Cray’s smile faded, the corners of his mouth sagging, his brows tightening. “Elrelet,” he said, “do you know about Gildrum and my mother?”

Elrelet’s sigh was a breath of warm wind. “We are old friends,” the demon said. “I know, but I confess I that I do not understand. Gildrum has been among you humans more than most of us. Gildrum was always sensible, but I suppose that one cannot be sensible in all things.” The cloud contracted a trifle and expanded, a pulse like a shrug. “We slaves are compelled to do so much against our own wills, sometimes we have none left. Not Gildrum though. Not Gildrum. For myself, the threat of the master’s punishment would be greater than any desire I might have for anything. Or anyone. I would have killed you, Cray. I tell you that honestly. I would have killed you rather than play this dangerous game with my master. And he is far softer than Lord Rezhyk. Disobedience is the greatest crime a demon can commit, Cray

because it must be done by being cleverer than the master. Sorcerers don’t accept such cleverness with very good grace.”

“You think Lord Rezhyk will find out eventually?”

“How can I know? Eventually, yes, of course, when you are ready to combat him. Sooner than that? Study hard, Cray, that you may cut his thinking time as short as possible.”

Cray nodded. “I feel like I’ve played the Free game and lost.”

“Something close to that,” replied Elrelet

Cray opened his books once more.

The Free came back, as predicted. This time they did not blot out the light. They appeared, instead, as white cirrus clouds, feathery and effervescent, darting about Elrelet’s home as if there were a wild windstorm going on beyond the walls. Cray could not help watching them. After a while, he noticed that they were bouncing a small object about among them, but even with his nose pressed against the cushiony wall, he could not determine the nature of the thing. Once, while he observed, it ricocheted off the outside of the wall, missing his face by only the invisible thickness of the surface, and he recoiled reflexively and tumbled a moment before he could right himself, to the rhythm of mocking, booming laughter. The cirrus clouds scattered abruptly shortly afterward, at Elrelet’s arrival.
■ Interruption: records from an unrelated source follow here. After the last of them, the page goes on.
(** Without adoptions, no operation raises the total above the limit. *)
Lemma budgetStep_charged now b b' :
  budgetOK now b → budgetStep now b b' →
  charged (entries b') <= Z.max (charged (entries b)) (durationSeconds (limit b)).
Proof.
  intros Hb Hs. pose proof Hb as (_ & Hes & _).
  destruct Hs as [io l m r b' _ Hlen H|io l st r b' H|io l r b' H|io l r b' H|io ls r b' H].
  - apply reserve_charged in H as [?|[_ ?]]; auto; lia.
  - unfold settleAt in H. destruct (indexFunc _ _) as [i|] eqn:Ei; [|injection H as <- <-; lia].
    apply indexFunc_lookup in Ei as (l1 & e & l2 & Hl & He & -> & _). rewrite He in H.
    eapply commit_charged in H; [exact H | lia |].
    assert (He' : entryOK (durationSeconds (reservation b)) now e).
    { destruct Hes as [HF _]. rewrite Forall_forall in HF. apply HF. rewrite Hl. set_solver. }
    etrans; [eapply (charged_prune _ now)|].
    + simpl. rewrite Hl, insert_middle. rewrite Hl in Hes.
      apply (entriesOK_update _ _ _ e); [done | by apply settleEntry_OK | done].
    + simpl. rewrite Hl, insert_middle.
      pose proof (charged_update l1 e (settleEntry st now e) l2 0). simpl in *. lia.
  - unfold forfeit in H. destruct (indexFunc _ _) as [i|] eqn:Ei; [|injection H as <- <-; lia].
    apply indexFunc_lookup in Ei as (l1 & e & l2 & Hl & He & -> & _). rewrite He in H.
    eapply commit_charged in H; [exact H | lia |]. rewrite Hl, insert_middle.
    pose proof (charged_update l1 e (forfeitEntry now e) l2 0). simpl in *. lia.
  - unfold release in H. destruct (indexFunc _ _) as [i|] eqn:Ei; [|injection H as <- <-; lia].
    apply indexFunc_lookup in Ei as (l1 & e & l2 & Hl & He & -> & _).
    eapply commit_charged in H; [exact H | lia |]. rewrite Hl in Hes |- *. rewrite delete_middle.
    rewrite !charged_app, !charged_cons. pose proof (entriesOK_pos _ _ _ e Hes ltac:(set_solver)). lia.
  - unfold reconcileBudget in H. set (b1 := set_entries _ _) in H.
    assert (Hes1 : entriesOK (durationSeconds (reservation b)) now (entries b1)).
    { apply entriesOK_map; auto using closeOrphan_OK.
      intros e. unfold closeOrphan. by destruct (orphaned ls e). }
    assert (Hc1 : charged (entries b1) <= charged (entries b)).
    { subst b1. simpl. unfold charged. rewrite sumZ_map. apply sumZ_le. intros e _.
      unfold closeOrphan. destruct (orphaned ls e); simpl; [destruct (ue_Confirmed e); lia | lia]. }
    pose proof (charged_prune _ _ now b1 Hes1) as Hc2.
    destruct (prune now b1) as [pruned b2]. cbn [snd] in Hc2.
    destruct (_ || _) in H; [|injection H as <- <-; lia].
    eapply commit_charged in H; [exact H | lia | lia].
Qed.

(** An adoption adds at most one reservation. *)
Lemma adoptStep_charged now b b' :
  budgetOK now b → adoptStep now b b' →
  charged (entries b') <= charged (entries b) + durationSeconds (reservation b).
Proof.
  intros Hb [io l st clock r b1 _ H]. pose proof Hb as ([_ Hc] & Hes & _). unfold adopt in H.
  destruct (String.eqb l ""); [injection H as <- <-; lia |].
  destruct (indexFunc _ _) as [i|] eqn:Ei.
  - apply indexFunc_lookup in Ei as (l1 & e & l2 & Hl & He & -> & _). rewrite He in H.
    destruct (_ && _); [injection H as <- <-; lia |].
    eapply commit_charged in H; [exact H | lia |]. rewrite Hl, insert_middle.
    pose proof (entriesOK_pos _ _ _ e Hes ltac:(rewrite Hl; set_solver)).
    apply charged_update. unfold adoptEntry. destruct (ue_Active e); simpl; lia.
  - apply persist_cases in H as (_ & -> & _). simpl. rewrite charged_app, charged_cons.
    unfold charged at 2. simpl. lia.
Qed.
“They were rather amusing this time,” Cray said to his host. “They were playing some sort of game, I think.”

“Yes,” said Elrelet. “The only game they ever play.”

“You mean that was it, the terrible game? It seemed so simple. Like children tossing a ball.”

“When one’s future hangs on the outcome, such a game is never simple. The ball, as you call it, is a cube with a different number of clots on each face. The two players each choose a face as their own, and between them they start the cube spinning and soaring; each must touch the cube at least twice or the game is disqualified, but in fact they generally touch it far more often, and so it tends to make mad gyrations. The object of the game is to strike the cube against some surface, and the player whose symbol is opposite the surface wins. When the cube strikes face-on it sticks tight; striking with edge or corner will cause it to bounce away. And there is a certain minimum distance from the surface, within which neither player is allowed—about three of your body-lengths Cray. Some games last quite a long time before they are decided.”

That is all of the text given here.